Module Interactions.
Record t : Type := mk { reactions : option (list string); restrict_reactions : bool }.
Definition from_db (value : Messages.Interactions.t) : t :=
  mk (Messages.Interactions.reactions value) (Messages.Interactions.restrict_reactions value).
Definition into_db (value : t) : Messages.Interactions.t :=
  Messages.Interactions.mk (reactions value) (restrict_reactions value).
End Interactions.

Module AppendMessage.
Record t : Type := mk { embeds : option (list Embed.t) }.
Definition from_db (value : Messages.AppendMessage.t) : t :=
  mk (Messages.AppendMessage.embeds value).
End AppendMessage.

Module Masquerade.
Record t : Type := mk { name : option string; avatar : option string; colour : option string }.
Definition from_db (value : Messages.Masquerade.t) : t :=
  mk (Messages.Masquerade.name value) (Messages.Masquerade.avatar value)
    (Messages.Masquerade.colour value).
Definition into_db (value : t) : Messages.Masquerade.t :=
  Messages.Masquerade.mk (name value) (avatar value) (colour value).
End Masquerade.

Module FieldsMessage.
Inductive t : Type := Pinned.
Definition from_db (value : Messages.FieldsMessage.t) : t :=
  match value with Messages.FieldsMessage.Pinned => Pinned end.
Definition into_db (value : t) : Messages.FieldsMessage.t :=
  match value with Pinned => Messages.FieldsMessage.Pinned end.
End FieldsMessage.

Module Message.
Record t : Type := mk {
  id : string;
  nonce : option string;
  channel : string;
  author : string;
  user : option User.t;
  member : option Member.t;
  webhook : option MessageWebhook.t;
  content : option string;
  system : option SystemMessage.t;
  attachments : option (list File.t);
  edited : option Z;
  embeds : option (list Embed.t);
  mentions : option (list string);
  role_mentions : option (list string);
  replies : option (list string);
  reactions : list (string * list string);
  interactions : Interactions.t;
  poll : option Poll.t;
  masquerade : option Masquerade.t;
  pinned : option bool;
  flags : Z
}.

Definition set_user (m : t) (u : option User.t) : t :=
  mk (id m) (nonce m) (channel m) (author m) u (member m) (webhook m) (content m) (system m)
    (attachments m) (edited m) (embeds m) (mentions m) (role_mentions m) (replies m)
    (reactions m) (interactions m) (poll m) (masquerade m) (pinned m) (flags m).
Lemma pending_delete w u c u' c' :
  String.length u = ulid_length → String.length u' = ulid_length →
  live (acker_key u' c') (World.now w) (delete (acker_key u c) (World.redis w)) =
  if bool_decide (u' = u ∧ c' = c) then None else pending w c' u'.
Proof.
  intros Hu Hu'. unfold pending, live. case_bool_decide as Heq.
  - destruct Heq as [-> ->]. by rewrite lookup_delete_eq.
  - rewrite lookup_delete_ne; [done|]. intros Hk. apply Heq.
    apply acker_key_inj in Hk as [-> ->]; done.
Qed.

Lemma step_inv w l w' : step w l w' → pipeline_inv w → pipeline_inv w'.
Proof.
  intros Hstep Hinv. destruct Hstep as [w w' u c m Hu Hrun|w w' u c queue Htake Hu Hans Hrun|w t].
  - destruct (ack_channel_run u c m w w' Hrun) as [(old & _ & _ & ->)|[_ ->]]; [done|].
    intros u' c' v e Hu' Hlook. simpl in Hlook. rewrite lookup_insert_Some in Hlook.
    destruct Hlook as [[Hk [= <- <-]]|[_ Hlook]].
    + apply acker_key_inj in Hk as [-> ->]; [|done..]. split; [done|]. exists None. set_solver.
    + destruct (Hinv u' c' v e Hu' Hlook) as [-> [s Hin]]. split; [done|]. exists s. set_solver.
  - destruct (deliver_run _ _ _ _ _ Htake Hans Hrun) as (n & _ & Hr & Hb & _ & _).
    intros u' c' v e Hu' Hlook. rewrite Hr, lookup_delete_Some in Hlook.
    destruct Hlook as [Hk Hlook]. destruct (Hinv u' c' v e Hu' Hlook) as [-> [s Hin]].
    split; [done|]. exists s. rewrite Hb.
    apply take_ack_spec in Htake as (l1 & s1 & l2 & Hq & -> & _). rewrite Hq in Hin.
    apply elem_of_app in Hin as [Hin|[Heq|Hin]%elem_of_cons]; [set_solver| |set_solver].
    injection Heq as -> -> _. done.
  - intros u' c' v e Hu' Hlook. by apply (Hinv u' c' v e Hu').
Qed.

(** What a label means for the abstract map *)
Definition advance (l : label) (c u : string) (p : option string) : option string :=
  match l with
  | Acked user channel message =>
      if bool_decide (u = user ∧ c = channel) then join p (Some message) else p
  | _ => p
  end.

Lemma step_position w l w' c u :
  step w l w' → pipeline_inv w → String.length u = ulid_length →
  position w' c u = advance l c u (position w c u).
Proof.
  intros Hstep Hinv Hu'.
  destruct Hstep as [w w' u0 c0 m Hu Hrun|w w' u0 c0 queue Htake Hu Hans Hrun|w t]; simpl.
  - destruct (ack_channel_run u0 c0 m w w' Hrun) as [(old & Hp & Hle & ->)|[Hjoin ->]].
    + case_bool_decide as Heq; [|done]. destruct Heq as [-> ->]. unfold position.
      rewrite Hp, <- join_assoc. f_equal. symmetry. by apply join_absorb.
    + unfold position, stored, pending. simpl. case_bool_decide as Heq.
      * destruct Heq as [-> ->]. rewrite live_insert_eq, <- join_assoc.
        fold (pending w c0 u0). by rewrite Hjoin.
      * rewrite live_insert_ne; [done|]. intros Hk. apply Heq.
        apply acker_key_inj in Hk as [-> ->]; done.
  - destruct (deliver_run _ _ _ _ _ Htake Hans Hrun) as (n & Hnow & Hr & _ & _ & _).
    unfold position at 1. rewrite (deliver_stored w w' u0 c0 queue u c Htake Hans Hrun).
    unfold pending at 1. rewrite Hnow, Hr, pending_delete by done.
    case_bool_decide as Heq; [|done]. destruct Heq as [-> ->]. by rewrite join_None_r.
  - unfold position. f_equal. unfold pending, live. simpl.
    destruct (World.redis w !! acker_key u c) as [[v e]|] eqn:Hk; [|done].
    by destruct (Hinv u c v e Hu' Hk) as [-> _].
Qed.

(** C14: the pipeline refines a map from users and channels to positions: every step of a
    client, of the daemon or of time keeps the invariant (a position on its way does not
    expire and has a job in the queue) and changes the position the pipeline stands for
    exactly as the step says: an acknowledgement takes the newer of the two, the rest
    changes nothing. The steps are those of one channel; acknowledging a whole server writes to the
    database past the pipeline. *)
Theorem pipeline_refines_positions (w w' : World.t) (l : label) :
  step w l w' → pipeline_inv w →
  pipeline_inv w' ∧
  ∀ c u, String.length u = ulid_length → position w' c u = advance l c u (position w c u).
Proof.
  intros Hstep Hinv. split; [by eapply step_inv|]. intros c u Hu. by apply step_position.
Qed.

(** Runs *)
Inductive run : World.t → list label → World.t → Prop :=
| run_nil w : run w [] w
| run_cons w l w1 ls w2 : step w l w1 → run w1 ls w2 → run w (l :: ls) w2.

+ + + + + + +

=== YOUR INSTRUCTIONS ===
An exact copy of the lines above, from the one containing "intros Hu Hu'." through the one containing "Hrun) as (n & _", is the whole of the answer.

=== YOUR RESPONSE ===
  intros Hu Hu'. unfold pending, live. case_bool_decide as Heq.
  - destruct Heq as [-> ->]. by rewrite lookup_delete_eq.
  - rewrite lookup_delete_ne; [done|]. intros Hk. apply Heq.
    apply acker_key_inj in Hk as [-> ->]; done.
Qed.

Lemma step_inv w l w' : step w l w' → pipeline_inv w → pipeline_inv w'.
Proof.
  intros Hstep Hinv. destruct Hstep as [w w' u c m Hu Hrun|w w' u c queue Htake Hu Hans Hrun|w t].
  - destruct (ack_channel_run u c m w w' Hrun) as [(old & _ & _ & ->)|[_ ->]]; [done|].
    intros u' c' v e Hu' Hlook. simpl in Hlook. rewrite lookup_insert_Some in Hlook.
    destruct Hlook as [[Hk [= <- <-]]|[_ Hlook]].
    + apply acker_key_inj in Hk as [-> ->]; [|done..]. split; [done|]. exists None. set_solver.
    + destruct (Hinv u' c' v e Hu' Hlook) as [-> [s Hin]]. split; [done|]. exists s. set_solver.
  - destruct (deliver_run _ _ _ _ _ Htake Hans Hrun) as (n & _ & Hr & Hb & _ & _).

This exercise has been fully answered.